Saved data entries
(* ===== verification/Occurrences.v ===== *)
(** * Alarm occurrences ([alerts/src/ids.rs], [description.rs], [calendar.rs])

    The identifiers the alert service derives, the [echomuse:] line that ends the
    description of a calendar event, and the occurrences read from a calendar.  The
    description of an event is where an alarm is stored. *)
From Stdlib Require Import Floats.SpecFloat Sorting.Sorted.
From S2P Require Import Prelude Bytes WireEnum Float Ema Vocab Json Policy Clock Evidence Level Transcript Document Values Settings Stored Registry Canonical AlertBodies AlertWire Schedule.

(** ** Identifiers *)
Section ids.
Context `{UuidCrate}.
(** 6ba7b811-9dad-11d1-80b4-00c04fd430c8 *)
Definition NAMESPACE_URL : Uuid := 0x6ba7b8119dad11d180b400c04fd430c8.
Definition op_voice_alarm (origin_turn_id : string) : Uuid := uuid_new_v5 NAMESPACE_URL origin_turn_id.
Definition op_local_action (turn_id action : string) : Uuid := uuid_new_v5 NAMESPACE_URL (turn_id +:+ "|" +:+ action).
Definition op_relay (request_id : string) : Uuid := uuid_new_v5 NAMESPACE_URL request_id.
Definition op_missed (occurrence_id : Uuid) : Uuid := uuid_new_v5 NAMESPACE_URL ("echomuse-missed:" +:+ uuid_to_string occurrence_id).
Definition op_group_member (root schedule_id : Uuid) : Uuid := uuid_new_v5 root (uuid_to_string schedule_id).
Definition new_schedule_id (op : Uuid) : Uuid := uuid_new_v5 op "schedule".
Definition occurrence_id_of (schedule_id : Uuid) (key : string) : Uuid := uuid_new_v5 schedule_id key.
Definition snooze_child_schedule_id (parent_occurrence : Uuid) : Uuid :=
  uuid_new_v5 NAMESPACE_URL ("echomuse-snooze:" +:+ uuid_to_string parent_occurrence).
Definition ui_schedule_id (calendar_entity uid : string) : Uuid := uuid_new_v5 NAMESPACE_URL (calendar_entity +:+ "/" +:+ uid).
End ids.

(** ** The line *)
Definition SNOOZE_MS : N := 540000.
Definition MAX_RING_MS : N := 600000.
Definition LOOP_GAP_MS : N := 2000.
Definition RAMP_MS : N := 20000.
Definition LABEL : string := "Alarm".
Record ParentRef := mkParentRef { pr_id : Uuid; pr_occ : string }.
Record AlertRingSettings := mkAlertRingSettings {
  rs_loop_gap_ms : N;
  rs_max_ring_ms : N;
  rs_ramp_ms : N;
  rs_snooze_ms : N;
  rs_sound : AlertSound;
  rs_volume : option F64;
}.
Definition ring_defaults (sound : AlertSound) : AlertRingSettings :=
  mkAlertRingSettings LOOP_GAP_MS MAX_RING_MS RAMP_MS SNOOZE_MS sound None.
Record EchomuseLine := mkEchomuseLine {
  el_id : Uuid;
  el_kind : OccurrenceKind;
  el_op : Uuid;
  el_parent : option ParentRef;
  el_ring : AlertRingSettings;
}.
Inductive LineOf := Lo_Absent | Lo_Valid (line : EchomuseLine) | Lo_Malformed (why : string).

(** *** Text: [str::trim], [trim_end] and [lines] *)
Section trimming.
Context `{Unicode}.
Fixpoint trim_start_text (t : Text) : Text :=
  match t with c :: rest => if is_whitespace c then trim_start_text rest else t | [] => [] end.
Definition trim_end_text (t : Text) : Text := rev (trim_start_text (rev t)).
Definition str_trim (s : string) : string := utf8 (trim_start_text (trim_end_text (chars s))).
Definition str_trim_end (s : string) : string := utf8 (trim_end_text (chars s)).
End trimming.
Definition NEWLINE : Ascii.ascii := ascii_of 10.
(** A line that ended with a newline also loses one trailing carriage return; an
    empty piece after the last newline is no line. *)
Fixpoint strip_cr (s : string) : string :=
  match s with
  | EmptyString => ""
  | String c EmptyString => if byte_at c =? 13 then "" else s
  | String c rest => String c (strip_cr rest)
  end.
Fixpoint lines_of (pieces : list string) : list string :=
  match pieces with
  | [] => []
  | [last] => if String.eqb last "" then [] else [last]
  | piece :: rest => strip_cr piece :: lines_of rest
  end.
Definition str_lines (s : string) : list string := lines_of (split_on NEWLINE s).
Definition strip_prefix (prefix s : string) : option string :=
  if String.prefix prefix s then Some (rest_chars (String.length prefix) s) else None.

Section lines.
Context `{UuidCrate, DebugText, Unicode, SerdeJson}.

Definition line_value (l : EchomuseLine) : Value :=
  VObject [("id", VString (uuid_to_string (el_id l))); ("kind", VString (as_str (el_kind l)));
           ("loop_gap_ms", number (rs_loop_gap_ms (el_ring l))); ("max_ring_ms", number (rs_max_ring_ms (el_ring l)));
           ("op", VString (uuid_to_string (el_op l)));
           ("parent", match el_parent l with
                      | Some p => VObject [("id", VString (uuid_to_string (pr_id p))); ("occ", VString (pr_occ p))]
                      | None => VNull
                      end);
           ("ramp_ms", number (rs_ramp_ms (el_ring l))); ("snooze_ms", number (rs_snooze_ms (el_ring l)));
           ("sound", VString (sound_text (rs_sound (el_ring l)))); ("v", number 1);
           ("volume", match rs_volume (el_ring l) with Some gain => VNumber (NFloat gain) | None => VNull end)].
Definition LINE_PREFIX : string := "echomuse: ".
(** [None]: the [expect] panics on a gain that is not finite, which [AlertVolume] rules out. *)
Definition to_line (l : EchomuseLine) : option string :=
  match canonical_json (line_value l) with Ok text => Some (LINE_PREFIX +:+ text) | Err _ => None end.
Definition line_description (l : EchomuseLine) (human : option string) : option string :=
  match human with
  | Some text =>
      let text := str_trim_end text in
      if String.eqb text "" then to_line l else (λ line, text +:+ String NEWLINE line) <$> to_line l
  | None => to_line l
  end.

Definition LINE_KEYS : list string :=
  ["id"; "kind"; "loop_gap_ms"; "max_ring_ms"; "op"; "parent"; "ramp_ms"; "snooze_ms"; "sound"; "v"; "volume"].
Definition debug_list (l : list string) : string := "[" +:+ String.concat ", " (debug_text <$> l) +:+ "]".
Definition get_text (key : string) (o : Object) : option string := object_get key o ≫= value_as_str.
Definition line_uuid (o : Object) (key : string) : result string Uuid :=
  ok_or (key +:+ " is not a UUID") (get_text key o ≫= uuid_parse_str).
Definition line_count (o : Object) (key : string) : result string N :=
  ok_or (key +:+ " is not a non-negative integer") (object_get key o ≫= value_as_u64).
Definition line_kind (o : Object) : result string OccurrenceKind :=
  match get_text "kind" o with
  | Some text =>
      if String.eqb text "alarm" then Ok Ok_Alarm
      else if String.eqb text "snooze" then Ok Ok_Snooze
      else Err "kind is not alarm or snooze"
  | None => Err "kind is not alarm or snooze"
  end.
Definition nonempty_key (occ : string) : option string := if String.eqb occ "" then None else Some occ.
Definition line_parent (o : Object) : result string (option ParentRef) :=
  match object_get "parent" o with
  | Some VNull => Ok None
  | Some (VObject p) =>
      let? id := ok_or "parent.id is not a UUID" (get_text "id" p ≫= uuid_parse_str) in
      let? occ := ok_or "parent.occ is not a key" (get_text "occ" p ≫= nonempty_key) in
      Ok (Some (mkParentRef id occ))
  | _ => Err "parent is not an object or null"
  end.
Definition line_sound (o : Object) : result string AlertSound :=
  match get_text "sound" o with
  | Some text =>
      if String.eqb text "builtin:fallback" then Ok As_Fallback
      else let? sha := ok_or "sound is not a SHA-256" (sha256_parse text) in Ok (As_Asset sha)
  | None => Err "sound is not a string"
  end.
Definition value_as_f64 (v : Value) : option F64 := match v with VNumber n => Some (number_as_f64 n) | _ => None end.
Definition line_volume (o : Object) : result string (option F64) :=
  match object_get "volume" o with
  | Some VNull => Ok None
  | v => let? gain := ok_or "volume is not in (0, 1]" ((v ≫= value_as_f64) ≫= alert_volume_new) in Ok (Some gain)
  end.
Definition read_line (o : Object) : result string EchomuseLine :=
  if negb (length o =? length LINE_KEYS)%nat || any (fun key => negb (is_some (object_get key o))) LINE_KEYS then
    Err ("keys " +:+ debug_list (sort_by String.leb o.*1) +:+ " are not exactly " +:+ debug_list LINE_KEYS)
  else if negb (bool_decide ((object_get "v" o ≫= value_as_u64) = Some 1)) then Err "v is not 1"
  else
    let? kind := line_kind o in
    let? parent := line_parent o in
    if negb (Bool.eqb (bool_decide (kind = Ok_Snooze)) (is_some parent)) then
      Err "a snooze child, and only a snooze child, names its parent"
    else
      let? sound := line_sound o in
      let? volume := line_volume o in
      let? max_ring_ms := line_count o "max_ring_ms" in
      if max_ring_ms =? 0 then Err "max_ring_ms is zero"
      else
        let? id := line_uuid o "id" in
        let? op := line_uuid o "op" in
        let? loop_gap_ms := line_count o "loop_gap_ms" in
        let? ramp_ms := line_count o "ramp_ms" in
        let? snooze_ms := line_count o "snooze_ms" in
        Ok (mkEchomuseLine id kind op parent (mkAlertRingSettings loop_gap_ms max_ring_ms ramp_ms snooze_ms sound volume)).

Definition line_parse (description : option string) : LineOf :=
  match (d ← description; find_first (fun l => negb (String.eqb (str_trim l) "")) (rev (str_lines d))) with
  | None => Lo_Absent
  | Some last =>
      match strip_prefix "echomuse:" (str_trim last) with
      | None => Lo_Absent
      | Some text =>
          match from_str (str_trim text) with
          | Ok (VObject o) => match read_line o with Ok line => Lo_Valid line | Err why => Lo_Malformed why end
          | Ok _ => Lo_Malformed "not a JSON object"
          | Err err => Lo_Malformed ("not JSON: " +:+ err)
          end
      end
  end.
End lines.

→ **Activity**
Of the lines above, output exactly those from the line bearing "Definition debug_list (l" through the line bearing "let? id := ok_or", inclusive.

→ **Response for this exercise**
Definition debug_list (l : list string) : string := "[" +:+ String.concat ", " (debug_text <$> l) +:+ "]".
Definition get_text (key : string) (o : Object) : option string := object_get key o ≫= value_as_str.
Definition line_uuid (o : Object) (key : string) : result string Uuid :=
  ok_or (key +:+ " is not a UUID") (get_text key o ≫= uuid_parse_str).
Definition line_count (o : Object) (key : string) : result string N :=
  ok_or (key +:+ " is not a non-negative integer") (object_get key o ≫= value_as_u64).
Definition line_kind (o : Object) : result string OccurrenceKind :=
  match get_text "kind" o with
  | Some text =>
      if String.eqb text "alarm" then Ok Ok_Alarm
      else if String.eqb text "snooze" then Ok Ok_Snooze
      else Err "kind is not alarm or snooze"
  | None => Err "kind is not alarm or snooze"
  end.
Definition nonempty_key (occ : string) : option string := if String.eqb occ "" then None else Some occ.
Definition line_parent (o : Object) : result string (option ParentRef) :=
  match object_get "parent" o with
  | Some VNull => Ok None
  | Some (VObject p) =>
      let? id := ok_or "parent.id is not a UUID" (get_text "id" p ≫= uuid_parse_str) in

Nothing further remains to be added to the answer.